01-01-2014 | Original Article

Exome Sequencing Revealed Novel Germline Mutations in Chinese Peutz–Jeghers Syndrome Patients

Authors: Huan-Huan Wang, Na-Na Xie, Qi-Yuan Li, Yi-Qun Hu, Jian-Lin Ren, Bayasi Guleng

Published in: Digestive Diseases and Sciences | Issue 1/2014

Abstract

Background and Aims

Peutz–Jeghers Syndrome (PJS) is an autosomal dominant disorder which predisposes to the development of various cancers. Germline mutation in the serine/threonine kinase 11 gene (STK11) is known as one of the major causes of PJS. However, a notable proportion of PJS samples do not carry any mutation in STK11, suggesting possible genetic heterogeneity in the disease and the existence of other causative variants.

Methods and Results

In order to identify other germline variants in the coding regions of the genome that are associated with PJS, we performed exome sequencing in three Chinese individuals with PJS and identified 16 common germline variants (12 protein-coding including STK11, 4 in pre-microRNAs).

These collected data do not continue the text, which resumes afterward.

Lemma hold_sights seconds (w w' : W) :
  P w.2.2.1 → hold seconds w = (true, w') →
  ∃ between, sights w'.2.2 = sights w.2.2 ++ w.2.2.1 :: between ++ [w'.2.2.1] ∧
    Forall P (w.2.2.1 :: between ++ [w'.2.2.1]).
Proof.
  intros HP. unfold hold, mthen. generalize (hold_fuel seconds). intros fuel.
  destruct w as (f & t & x & l). cbn. pose proof (Pclock x HP) as P1.
  destruct (clock_now x) as [now x1] eqn:E1. cbn in *. intros E.
  apply hold_until_sights in E as (b & Eb & Hb); [|done]. cbn in *.
  exists (x1 :: x1 :: b). rewrite Eb. split; [by rewrite <- !app_assoc|].
  cbn. by do 2 (constructor; [done|]).
Qed.
End Seen.

(** A hold within a run: its part of what was seen. *)
Lemma hold_kept_for {F X} `{TimeLaws X} (P : X → Prop) seconds (w0 w1 w2 w3 : World LeaseCall F (Watched X)) :
  (∀ x, P x → P (clock_now x).2) → (∀ d x, P x → P (sleep_for d x).2) →
  inside extends w0 w1 → P w1.2.2.1 → hold seconds w1 = (true, w2) →
  time w1 + ns_of_millis (seconds * 1000) <= time w2 → inside extends w2 w3 →
  ∃ seen, sights w3.2.2 = sights w0.2.2 ++ seen ∧ kept_for P (ns_of_millis (seconds * 1000)) seen.
Proof.
  intros Hc Hs [l1 E1] HP Eh Ht [l3 E3].
  destruct (hold_sights P Hc Hs seconds w1 w2 HP Eh) as (between & E2 & Hall).
  exists (l1 ++ (w1.2.2.1 :: between ++ [w2.2.2.1]) ++ l3). split.
  { by rewrite E3, E2, E1, <- !app_assoc. }
  apply kept_for_inside. exists [], w1.2.2.1, between, w2.2.2.1, []. done.
Qed.

(** ** [--power-lock] *)

(** Neither the clock nor a sleep touches the power requests. *)
Class KeepsPower (X : Type) `{PowerRequestLaws X} `{SteadyClock X, !Sleeping X} := {
  clock_objects : preserves objects clock_now;
  clock_in_force : preserves in_force clock_now;
  sleep_objects d : preserves objects (sleep_for d);
  sleep_in_force d : preserves in_force (sleep_for d)
}.

Section PowerLockLaws.
Context {F X : Type} `{SystemMessages} `{FileSystem F} `{Clock F} `{Folders F} `{UnixTime F}.
Context `{AgentFormState X} `{WideCtypeLaws} `{CodePages}.
Context `{PowerRequestLaws X} `{TimeLaws X} `{!KeepsPower X}.
Notation W := (World LeaseCall F X).

Lemma locker_inv_on_world {A} p (m : M W A) w a p' w' :
  preserves (beside snd) m → on_world m (p, w) = (a, (p', w')) → locker_inv p w →
  p' = p ∧ locker_inv p w'.
Proof.
  intros Hm E Hinv. apply (on_world_run (beside snd)) in E as [-> Hw]; [|done]. split; [done|].
  unfold beside in Hw. apply (locker_inv_same p w w'); [| |done]; cbn; by rewrite Hw.
Qed.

We further validated protein-coding variants in six PJS individuals (three with wild-type STK11) and predicted the functional impact. As result, we found that 7 coding variants are likely to have functional impacts. Especially, we identified 2 new germline variants which are represented in all six PJS samples and are independent of STK11 mutation.

Conclusions

Our study provided an exomic view of PJS. The germline variants identified in our analysis may help to resolve the complex genetic background of the disease and thus lead to the discovery of novel causative variants of PJS.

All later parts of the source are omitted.